I couldn't stay with a man who dropped his clothes on the floor for me to pick up.

catgirl1976 · 02/01/2012 18:19

Well ds if hefty so he'd bulk up in no time doing that :-)

OP posts:
scottishmummy · 02/01/2012 18:19

you get jogging prams new or eBay
he needs routine, and work on motivation and activity level

AyeRobot · 02/01/2012 18:21

catgirl, you've enough on your plate having just given birth and going back to work coming up. You don't need to find the solutions for him. You do need to convey to him that the current set-up isn't working for you, though.

Can you work out between you what expectations and standards you both have for the different roles (mother, father, wife, husband, income earner, household chore do-er, childcarer etc etc) and come to an agreement about them?

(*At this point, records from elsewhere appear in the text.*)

Fixpoint sorted_by_count (items : list (string * nat))
  : list (string * nat) :=
  match items with
  | [] => []
  | x :: rest => insert_by_count x (sorted_by_count rest)
  end.

(** [c.most_common(n)] for an integer [n] is [heapq.nlargest(n, items,
    key=itemgetter(1))], that is the [n] first items of the sorted list,
    and no item when [n] is not positive. *)
Definition most_common (n : Z) (c : list (string * nat))
  : list (string * nat) :=
  firstn (Z.to_nat n) (sorted_by_count c).

(** What [get_word_frequency] returns: the [Counter], or a list of pairs. *)
Inductive frequencies :=
| FreqCounter (c : list (string * nat))
| FreqList (l : list (string * nat)).

(** [if top_n:] holds for an integer other than zero. *)
Definition truthy (top_n : option Z) : bool :=
  match top_n with
  | Some n => negb (n =? 0)%Z
  | None => false
  end.

Definition get_word_frequency (lib : libraries) (self : TextAnalyzer)
           (top_n : option Z) (min_word_length : Z) : frequencies :=
  let tokens := preprocess lib self true true true in
  let tokens :=
    filter (fun token => (min_word_length <=? Z.of_nat (String.length token))%Z)
           tokens in
  let freq_dist := Counter tokens in
  if truthy top_n
  then FreqList (most_common (match top_n with Some n => n | None => 0%Z end)
                             freq_dist)
  else FreqCounter freq_dist.

Definition get_sentences (lib : libraries) (self : TextAnalyzer)
  : list string :=
  sent_tokenize lib (text self).

(** The warnings logged by the three methods below are left out. *)
Definition get_sentiment (lib : libraries) (self : TextAnalyzer)
  : outcome sentiment :=
  try_except
    (bind (import_textblob lib) (fun TextBlob =>
       bind (TextBlob (text self)) (fun blob_sentiment =>
         Ret {| polarity := polarity blob_sentiment;
                subjectivity := subjectivity blob_sentiment |})))
    ImportError
    (fun _ => Ret {| polarity := 0; subjectivity := 0 |}).

(** [entities[entity_type].append(ent.text)], with the list created when
    the type is new. *)
Fixpoint append_entity (entity_type ent_text : string)
         (entities : list (string * list string))
  : list (string * list string) :=
  match entities with
  | [] => [(entity_type, [ent_text])]
  | (k, l) :: rest =>
      if String.eqb k entity_type then (k, (l ++ [ent_text])%list) :: rest
      else (k, l) :: append_entity entity_type ent_text rest
  end.

Definition extract_entities (lib : libraries) (self : TextAnalyzer)
  : outcome (list (string * list string)) :=
  try_except
    (bind (import_spacy lib) (fun spacy =>
       bind (try_except
               (spacy_load spacy false "en_core_web_sm")
               OSError
               (fun _ =>
                  bind (import_download spacy) (fun download =>
                    bind (download "en_core_web_sm") (fun _ =>
                      spacy_load spacy true "en_core_web_sm"))))
         (fun nlp =>
            bind (nlp (text self)) (fun ents =>
              Ret (fold_left
                     (fun entities ent =>
                        append_entity (fst ent) (snd ent) entities)
                     ents [])))))
    ImportError
    (fun _ => Ret []).

Definition get_readability_scores (lib : libraries) (self : TextAnalyzer)
  : outcome (list (string * Q)) :=
  try_except
    (bind (import_textstat lib) (fun textstat =>
       bind (flesch_reading_ease textstat (text self)) (fun a =>
       bind (flesch_kincaid_grade textstat (text self)) (fun b =>
       bind (smog_index textstat (text self)) (fun c =>
       bind (coleman_liau_index textstat (text self)) (fun d =>
       bind (automated_readability_index textstat (text self)) (fun e =>
         Ret [ ("flesch_reading_ease", a);
               ("flesch_kincaid_grade", b);
               ("smog_index", c);
               ("coleman_liau_index", d);
               ("automated_readability_index", e) ])))))))
    ImportError
    (fun _ => Ret []).

End TextAnalysis.

(* ===================================================================== *)
(** * main.py *)
(* ===================================================================== *)

Module Main.
Import Py.

(** [a / b] on integers. *)
Definition truediv (a b : Z) : outcome Q :=
  if (b =? 0)%Z then Raise ZeroDivisionError
  else Ret (inject_Z a / inject_Z b)%Q.

Definition sum (l : list Z) : Z := fold_left Z.add l 0%Z.

(** The value of the key ['average_sentence_length'] in [analyze_content]:
    [sum(len(s.split()) for s in sentences) / len(sentences)
     if sentences else 0]. *)
Definition average_sentence_length (sentences : list string) : outcome Q :=
  match sentences with
  | _ :: _ =>
      truediv (sum (map (fun s => Z.of_nat (length (split s))) sentences))
              (Z.of_nat (length sentences))
  | [] => Ret 0%Q
  end.

Record analysis_results := {
  word_frequency : list (string * nat);
  sentence_count : nat;
  average_length : Q;
  sentiment : TextAnalysis.sentiment;
  entities : list (string * list string);
  readability : list (string * Q)
}.

(** [dict(word_freq)] *)
Definition dict (f : TextAnalysis.frequencies) : list (string * nat) :=
  match f with
  | TextAnalysis.FreqCounter c => c
  | TextAnalysis.FreqList l => l
  end.

(** [analyze_content(content_text)]: [None] for an empty text. *)
Definition analyze_content (lib : TextAnalysis.libraries)
           (content_text : string) : outcome (option analysis_results) :=
  if String.eqb content_text "" then Ret None
  else
    let analyzer := TextAnalysis.init lib content_text "english" in
    let word_freq :=
      TextAnalysis.get_word_frequency lib analyzer (Some 50%Z) 3%Z in
    let sentences := TextAnalysis.get_sentences lib analyzer in
    bind (TextAnalysis.get_sentiment lib analyzer) (fun sentiment =>
    bind (TextAnalysis.extract_entities lib analyzer) (fun entities =>
    bind (TextAnalysis.get_readability_scores lib analyzer) (fun readability =>
    bind (average_sentence_length sentences) (fun average =>
      Ret (Some {| word_frequency := dict word_freq;
                   sentence_count := length sentences;
                   average_length := average;
                   sentiment := sentiment;
                   entities := entities;
                   readability := readability |}))))).

(** The fields that [scrape_url] reads from the parser, in the order of its
    dictionary: title, meta description, clean text, author, publish
    date. Each call goes on with the parser the previous one left. *)
Definition scrape_fields (parser : Parsers.BaseParser)
  : outcome (value * value * value * value * value) :=
  let (title, parser) := Parsers.get_title parser in
  bind title (fun title =>
  let (meta_description, parser) := Parsers.get_meta_description parser in
  bind meta_description (fun meta_description =>
  let (content_text, parser) := Parsers.get_clean_text parser in
  bind content_text (fun content_text =>
  let (author, parser) := Parsers.get_author parser in
  bind author (fun author =>
  let (published_date, parser) := Parsers.get_publish_date parser in
  bind published_date (fun published_date =>
    Ret (title, meta_description, content_text, author, published_date)))))).

(** [d[word] = d.get(word, 0) + count] on a dictionary, whose items stay
    in the order in which the keys came in. *)
Fixpoint add_count (word : string) (count : nat) (d : list (string * nat))
  : list (string * nat) :=
  match d with
  | [] => [(word, 0 + count)]
  | (k, n) :: rest =>
      if String.eqb k word then (k, n + count) :: rest
      else (k, n) :: add_count word count rest
  end.

(** [combined_analysis] in [main]. *)
Record combined_analysis := {
  combined_word_frequency : list (string * nat);
  combined_sentiment : list TextAnalysis.sentiment;
  combined_entities : list (list (string * list string))
}.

What was the agreement in August?

Proudnscary · 02/01/2012 18:24

Hi Catgirl

My dh drinks too much, has long lie ins on the weekends, used to smoke and leave the back door unlocked. So I do empathise to a degree.

BUT he has is and has always been a domestic goddess - I too am main breadwinner but he has done the lion's share of housework always. He doesn't stay up all night gaming, he has stopped smoking, he is up and at them - and crucially he works. He lost his job six years ago but within a few weeks had set up his own (very small) company and works from home so he could do childcare too.

What I guess I am saying is I'm not a poster gasping/fainting at the wine consumption or lifestyle but I am saying the balance is horribly, horribly wrong for you at the moment but you know that.

I do think your husband has a drink problem and a gaming addiction Seriously. These are the core problems to be tackled.